▸ Task item
Using the records below, give again exactly the lines from the line that contains "the UDP readers" through the line that contains "intros He. unfold handle_tcp.", both ends included, and only those.

Segment Start: Provided records

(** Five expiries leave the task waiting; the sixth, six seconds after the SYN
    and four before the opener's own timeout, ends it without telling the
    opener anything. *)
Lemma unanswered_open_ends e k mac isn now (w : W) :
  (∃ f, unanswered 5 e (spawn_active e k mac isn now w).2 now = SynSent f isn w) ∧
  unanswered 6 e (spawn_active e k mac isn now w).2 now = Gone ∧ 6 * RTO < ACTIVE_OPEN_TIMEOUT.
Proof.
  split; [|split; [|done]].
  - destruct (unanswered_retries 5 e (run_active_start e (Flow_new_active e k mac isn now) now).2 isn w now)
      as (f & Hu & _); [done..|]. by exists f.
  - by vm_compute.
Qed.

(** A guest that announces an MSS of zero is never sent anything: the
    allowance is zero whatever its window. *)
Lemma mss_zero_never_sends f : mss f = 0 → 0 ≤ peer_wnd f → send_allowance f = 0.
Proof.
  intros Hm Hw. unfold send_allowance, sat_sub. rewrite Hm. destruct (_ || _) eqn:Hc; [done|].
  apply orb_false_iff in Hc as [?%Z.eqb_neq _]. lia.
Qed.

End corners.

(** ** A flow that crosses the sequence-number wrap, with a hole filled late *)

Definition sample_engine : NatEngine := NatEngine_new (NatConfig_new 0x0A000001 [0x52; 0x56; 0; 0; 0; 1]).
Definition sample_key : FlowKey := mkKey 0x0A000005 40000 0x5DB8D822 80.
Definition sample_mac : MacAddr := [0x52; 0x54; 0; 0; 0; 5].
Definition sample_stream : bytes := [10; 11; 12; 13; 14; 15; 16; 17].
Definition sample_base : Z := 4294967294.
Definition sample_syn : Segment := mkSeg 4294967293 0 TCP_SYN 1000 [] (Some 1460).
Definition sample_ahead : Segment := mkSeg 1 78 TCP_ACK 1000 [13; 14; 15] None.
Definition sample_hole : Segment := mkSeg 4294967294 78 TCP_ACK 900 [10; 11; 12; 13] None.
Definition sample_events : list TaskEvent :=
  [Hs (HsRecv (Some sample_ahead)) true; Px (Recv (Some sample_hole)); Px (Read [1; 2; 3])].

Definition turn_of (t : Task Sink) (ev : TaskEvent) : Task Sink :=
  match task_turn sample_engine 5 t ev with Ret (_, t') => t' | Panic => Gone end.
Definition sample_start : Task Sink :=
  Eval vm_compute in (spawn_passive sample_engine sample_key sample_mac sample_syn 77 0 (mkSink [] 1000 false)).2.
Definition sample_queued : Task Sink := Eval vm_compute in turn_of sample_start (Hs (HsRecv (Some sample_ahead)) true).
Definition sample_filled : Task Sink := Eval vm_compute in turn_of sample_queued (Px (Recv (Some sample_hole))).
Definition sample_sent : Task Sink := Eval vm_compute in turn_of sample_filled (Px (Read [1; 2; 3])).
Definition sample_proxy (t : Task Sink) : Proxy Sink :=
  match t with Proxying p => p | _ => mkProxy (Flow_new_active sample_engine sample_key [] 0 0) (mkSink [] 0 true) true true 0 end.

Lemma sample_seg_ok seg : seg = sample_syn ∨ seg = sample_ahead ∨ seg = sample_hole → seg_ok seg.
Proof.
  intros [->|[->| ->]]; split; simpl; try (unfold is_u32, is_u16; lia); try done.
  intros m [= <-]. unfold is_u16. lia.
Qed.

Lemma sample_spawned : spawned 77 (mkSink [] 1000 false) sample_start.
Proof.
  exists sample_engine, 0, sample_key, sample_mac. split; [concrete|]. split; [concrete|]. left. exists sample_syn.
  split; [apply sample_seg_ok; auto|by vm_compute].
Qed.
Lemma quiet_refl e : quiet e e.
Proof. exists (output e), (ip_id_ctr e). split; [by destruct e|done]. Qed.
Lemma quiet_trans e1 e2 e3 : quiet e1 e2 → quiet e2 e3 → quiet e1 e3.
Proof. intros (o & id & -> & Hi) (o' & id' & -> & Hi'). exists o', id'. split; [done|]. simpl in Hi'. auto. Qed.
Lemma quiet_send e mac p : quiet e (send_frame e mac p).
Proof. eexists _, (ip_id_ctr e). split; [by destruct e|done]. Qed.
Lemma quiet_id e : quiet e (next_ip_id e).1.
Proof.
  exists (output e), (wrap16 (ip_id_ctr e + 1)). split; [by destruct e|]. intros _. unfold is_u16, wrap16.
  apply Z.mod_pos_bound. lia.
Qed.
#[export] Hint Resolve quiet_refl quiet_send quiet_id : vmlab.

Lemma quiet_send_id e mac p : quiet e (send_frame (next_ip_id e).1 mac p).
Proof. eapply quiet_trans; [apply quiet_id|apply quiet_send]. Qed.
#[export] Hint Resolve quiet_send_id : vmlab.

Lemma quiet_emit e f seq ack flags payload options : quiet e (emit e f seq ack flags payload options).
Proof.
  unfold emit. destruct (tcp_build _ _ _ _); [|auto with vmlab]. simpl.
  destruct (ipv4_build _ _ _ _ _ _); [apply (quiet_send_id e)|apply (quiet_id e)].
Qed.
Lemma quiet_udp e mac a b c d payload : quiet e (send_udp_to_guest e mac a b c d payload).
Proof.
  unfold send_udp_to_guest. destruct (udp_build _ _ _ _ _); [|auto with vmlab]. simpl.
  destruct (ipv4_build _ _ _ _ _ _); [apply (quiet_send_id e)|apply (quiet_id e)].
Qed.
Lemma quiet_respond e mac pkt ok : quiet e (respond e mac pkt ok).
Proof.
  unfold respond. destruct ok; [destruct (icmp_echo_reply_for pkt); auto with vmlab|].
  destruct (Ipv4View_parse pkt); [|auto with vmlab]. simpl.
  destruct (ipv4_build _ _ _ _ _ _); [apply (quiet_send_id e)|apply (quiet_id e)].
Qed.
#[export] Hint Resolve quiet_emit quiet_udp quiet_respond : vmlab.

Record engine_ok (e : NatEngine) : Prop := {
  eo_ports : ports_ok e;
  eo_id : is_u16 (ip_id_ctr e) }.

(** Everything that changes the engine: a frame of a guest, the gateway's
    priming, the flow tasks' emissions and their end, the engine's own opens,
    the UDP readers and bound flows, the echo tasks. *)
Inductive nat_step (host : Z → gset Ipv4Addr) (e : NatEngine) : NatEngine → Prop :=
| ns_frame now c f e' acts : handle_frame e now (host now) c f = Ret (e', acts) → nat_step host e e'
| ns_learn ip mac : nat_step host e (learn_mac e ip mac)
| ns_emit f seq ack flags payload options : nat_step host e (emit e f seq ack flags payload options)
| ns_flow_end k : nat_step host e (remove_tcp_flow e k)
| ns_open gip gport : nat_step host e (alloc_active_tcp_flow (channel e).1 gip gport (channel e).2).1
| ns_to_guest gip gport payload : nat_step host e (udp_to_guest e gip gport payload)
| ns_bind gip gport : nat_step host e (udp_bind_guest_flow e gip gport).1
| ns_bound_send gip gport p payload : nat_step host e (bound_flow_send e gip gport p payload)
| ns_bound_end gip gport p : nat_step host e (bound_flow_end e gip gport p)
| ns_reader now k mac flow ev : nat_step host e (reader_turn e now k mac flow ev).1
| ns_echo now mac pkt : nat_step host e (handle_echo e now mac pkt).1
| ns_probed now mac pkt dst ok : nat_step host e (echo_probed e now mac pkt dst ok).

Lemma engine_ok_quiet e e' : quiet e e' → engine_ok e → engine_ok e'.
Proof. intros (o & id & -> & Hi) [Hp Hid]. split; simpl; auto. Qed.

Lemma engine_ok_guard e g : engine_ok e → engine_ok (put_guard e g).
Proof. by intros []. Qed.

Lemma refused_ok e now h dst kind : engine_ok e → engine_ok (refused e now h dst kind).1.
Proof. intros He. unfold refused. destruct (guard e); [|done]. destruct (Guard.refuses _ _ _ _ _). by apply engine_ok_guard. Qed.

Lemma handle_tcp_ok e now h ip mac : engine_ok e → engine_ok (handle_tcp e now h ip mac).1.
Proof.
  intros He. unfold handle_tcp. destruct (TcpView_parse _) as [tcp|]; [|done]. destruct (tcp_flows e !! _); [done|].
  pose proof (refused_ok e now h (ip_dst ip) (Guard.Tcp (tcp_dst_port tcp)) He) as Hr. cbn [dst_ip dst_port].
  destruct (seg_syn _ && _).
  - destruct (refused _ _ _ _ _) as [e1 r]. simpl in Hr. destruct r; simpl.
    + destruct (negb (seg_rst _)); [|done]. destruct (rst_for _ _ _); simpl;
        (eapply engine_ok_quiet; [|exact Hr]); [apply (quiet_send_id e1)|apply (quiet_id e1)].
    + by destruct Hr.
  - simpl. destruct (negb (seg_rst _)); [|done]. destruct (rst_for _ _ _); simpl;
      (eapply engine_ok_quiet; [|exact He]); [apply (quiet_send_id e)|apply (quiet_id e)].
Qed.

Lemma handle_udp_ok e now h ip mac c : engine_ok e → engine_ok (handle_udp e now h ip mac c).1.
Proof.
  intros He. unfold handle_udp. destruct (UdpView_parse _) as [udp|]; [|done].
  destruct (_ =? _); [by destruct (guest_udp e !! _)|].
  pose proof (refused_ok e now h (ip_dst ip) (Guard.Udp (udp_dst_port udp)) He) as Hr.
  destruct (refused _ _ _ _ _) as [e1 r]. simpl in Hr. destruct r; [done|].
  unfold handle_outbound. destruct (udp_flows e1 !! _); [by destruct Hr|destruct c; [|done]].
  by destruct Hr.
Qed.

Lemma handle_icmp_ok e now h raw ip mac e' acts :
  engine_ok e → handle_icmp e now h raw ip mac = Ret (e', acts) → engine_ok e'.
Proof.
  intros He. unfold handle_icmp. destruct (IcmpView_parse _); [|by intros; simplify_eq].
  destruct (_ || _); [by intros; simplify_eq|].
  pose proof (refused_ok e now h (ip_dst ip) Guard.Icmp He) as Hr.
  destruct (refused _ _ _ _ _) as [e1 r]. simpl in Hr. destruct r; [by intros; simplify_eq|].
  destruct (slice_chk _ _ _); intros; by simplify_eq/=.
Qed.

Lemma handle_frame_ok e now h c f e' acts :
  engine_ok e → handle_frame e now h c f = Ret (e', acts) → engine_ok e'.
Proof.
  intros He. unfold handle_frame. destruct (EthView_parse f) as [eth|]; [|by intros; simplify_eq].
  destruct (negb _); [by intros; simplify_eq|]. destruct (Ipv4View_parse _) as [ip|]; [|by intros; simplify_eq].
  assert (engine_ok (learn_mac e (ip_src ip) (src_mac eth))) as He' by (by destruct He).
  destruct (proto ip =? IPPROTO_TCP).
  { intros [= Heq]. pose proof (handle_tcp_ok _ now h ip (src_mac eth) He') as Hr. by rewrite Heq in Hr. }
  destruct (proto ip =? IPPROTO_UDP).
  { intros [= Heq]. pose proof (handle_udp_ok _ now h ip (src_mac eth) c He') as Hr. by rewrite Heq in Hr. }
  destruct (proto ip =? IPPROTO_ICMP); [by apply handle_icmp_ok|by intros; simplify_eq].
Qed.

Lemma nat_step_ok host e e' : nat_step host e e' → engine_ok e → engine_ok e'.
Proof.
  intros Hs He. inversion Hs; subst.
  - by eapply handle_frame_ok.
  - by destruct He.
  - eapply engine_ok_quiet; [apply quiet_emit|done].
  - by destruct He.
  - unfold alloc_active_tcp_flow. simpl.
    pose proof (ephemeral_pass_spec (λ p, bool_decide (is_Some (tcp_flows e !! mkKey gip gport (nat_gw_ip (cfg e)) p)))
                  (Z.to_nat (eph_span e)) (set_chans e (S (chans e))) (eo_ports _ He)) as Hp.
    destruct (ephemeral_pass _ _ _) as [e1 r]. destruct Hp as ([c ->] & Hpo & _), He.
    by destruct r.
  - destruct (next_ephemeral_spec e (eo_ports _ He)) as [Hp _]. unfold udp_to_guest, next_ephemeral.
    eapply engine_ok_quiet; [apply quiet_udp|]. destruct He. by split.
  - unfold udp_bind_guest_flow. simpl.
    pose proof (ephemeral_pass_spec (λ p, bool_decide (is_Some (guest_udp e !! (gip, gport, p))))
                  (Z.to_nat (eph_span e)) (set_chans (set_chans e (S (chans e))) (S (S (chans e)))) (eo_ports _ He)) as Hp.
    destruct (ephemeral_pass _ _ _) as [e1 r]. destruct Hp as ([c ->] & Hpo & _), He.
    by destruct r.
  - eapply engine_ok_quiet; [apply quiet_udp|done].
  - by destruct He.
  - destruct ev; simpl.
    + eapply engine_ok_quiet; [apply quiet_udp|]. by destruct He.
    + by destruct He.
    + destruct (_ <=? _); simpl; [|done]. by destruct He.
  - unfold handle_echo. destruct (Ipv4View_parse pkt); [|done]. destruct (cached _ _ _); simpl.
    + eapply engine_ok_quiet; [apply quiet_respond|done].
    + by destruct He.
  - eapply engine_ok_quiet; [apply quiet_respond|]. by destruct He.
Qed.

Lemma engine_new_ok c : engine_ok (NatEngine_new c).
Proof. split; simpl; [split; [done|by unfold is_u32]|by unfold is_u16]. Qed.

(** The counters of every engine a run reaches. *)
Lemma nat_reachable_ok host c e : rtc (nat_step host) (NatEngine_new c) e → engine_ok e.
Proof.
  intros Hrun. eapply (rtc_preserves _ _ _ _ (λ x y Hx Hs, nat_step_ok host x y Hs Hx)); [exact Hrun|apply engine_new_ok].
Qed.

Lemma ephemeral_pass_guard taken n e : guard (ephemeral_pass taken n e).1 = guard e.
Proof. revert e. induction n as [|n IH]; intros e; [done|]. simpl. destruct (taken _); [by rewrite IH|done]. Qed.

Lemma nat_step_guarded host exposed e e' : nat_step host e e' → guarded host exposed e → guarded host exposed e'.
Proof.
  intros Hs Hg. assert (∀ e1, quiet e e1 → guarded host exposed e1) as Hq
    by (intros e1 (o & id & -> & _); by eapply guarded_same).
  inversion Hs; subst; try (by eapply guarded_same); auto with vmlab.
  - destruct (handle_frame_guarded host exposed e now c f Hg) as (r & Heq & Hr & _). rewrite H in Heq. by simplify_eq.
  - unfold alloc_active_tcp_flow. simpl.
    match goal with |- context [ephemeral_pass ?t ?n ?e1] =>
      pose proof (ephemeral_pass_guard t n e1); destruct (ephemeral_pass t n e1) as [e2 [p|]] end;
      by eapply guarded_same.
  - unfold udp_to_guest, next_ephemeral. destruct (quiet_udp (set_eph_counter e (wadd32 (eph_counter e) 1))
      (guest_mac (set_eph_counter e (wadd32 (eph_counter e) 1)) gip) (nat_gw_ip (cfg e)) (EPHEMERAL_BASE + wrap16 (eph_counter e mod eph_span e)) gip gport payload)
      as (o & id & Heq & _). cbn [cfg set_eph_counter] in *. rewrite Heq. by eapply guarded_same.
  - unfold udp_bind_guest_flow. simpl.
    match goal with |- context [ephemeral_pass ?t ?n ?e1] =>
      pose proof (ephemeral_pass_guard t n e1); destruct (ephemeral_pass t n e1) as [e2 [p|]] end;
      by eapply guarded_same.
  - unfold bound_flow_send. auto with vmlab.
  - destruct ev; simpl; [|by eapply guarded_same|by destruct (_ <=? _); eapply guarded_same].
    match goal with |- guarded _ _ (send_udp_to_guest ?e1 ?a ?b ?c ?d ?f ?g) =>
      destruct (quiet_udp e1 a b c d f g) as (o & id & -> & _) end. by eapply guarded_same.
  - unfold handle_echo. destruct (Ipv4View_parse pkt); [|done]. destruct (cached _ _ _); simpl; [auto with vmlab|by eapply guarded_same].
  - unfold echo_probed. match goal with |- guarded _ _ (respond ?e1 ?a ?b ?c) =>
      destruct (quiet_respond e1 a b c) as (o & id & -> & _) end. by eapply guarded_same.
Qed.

Segment End: Provided records

▸ Response below
    the UDP readers and bound flows, the echo tasks. *)
Inductive nat_step (host : Z → gset Ipv4Addr) (e : NatEngine) : NatEngine → Prop :=
| ns_frame now c f e' acts : handle_frame e now (host now) c f = Ret (e', acts) → nat_step host e e'
| ns_learn ip mac : nat_step host e (learn_mac e ip mac)
| ns_emit f seq ack flags payload options : nat_step host e (emit e f seq ack flags payload options)
| ns_flow_end k : nat_step host e (remove_tcp_flow e k)
| ns_open gip gport : nat_step host e (alloc_active_tcp_flow (channel e).1 gip gport (channel e).2).1
| ns_to_guest gip gport payload : nat_step host e (udp_to_guest e gip gport payload)
| ns_bind gip gport : nat_step host e (udp_bind_guest_flow e gip gport).1
| ns_bound_send gip gport p payload : nat_step host e (bound_flow_send e gip gport p payload)
| ns_bound_end gip gport p : nat_step host e (bound_flow_end e gip gport p)
| ns_reader now k mac flow ev : nat_step host e (reader_turn e now k mac flow ev).1
| ns_echo now mac pkt : nat_step host e (handle_echo e now mac pkt).1
| ns_probed now mac pkt dst ok : nat_step host e (echo_probed e now mac pkt dst ok).

Lemma engine_ok_quiet e e' : quiet e e' → engine_ok e → engine_ok e'.
Proof. intros (o & id & -> & Hi) [Hp Hid]. split; simpl; auto. Qed.

Lemma engine_ok_guard e g : engine_ok e → engine_ok (put_guard e g).
Proof. by intros []. Qed.

Lemma refused_ok e now h dst kind : engine_ok e → engine_ok (refused e now h dst kind).1.
Proof. intros He. unfold refused. destruct (guard e); [|done]. destruct (Guard.refuses _ _ _ _ _). by apply engine_ok_guard. Qed.

Lemma handle_tcp_ok e now h ip mac : engine_ok e → engine_ok (handle_tcp e now h ip mac).1.
Proof.
  intros He. unfold handle_tcp. destruct (TcpView_parse _) as [tcp|]; [|done]. destruct (tcp_flows e !! _); [done|].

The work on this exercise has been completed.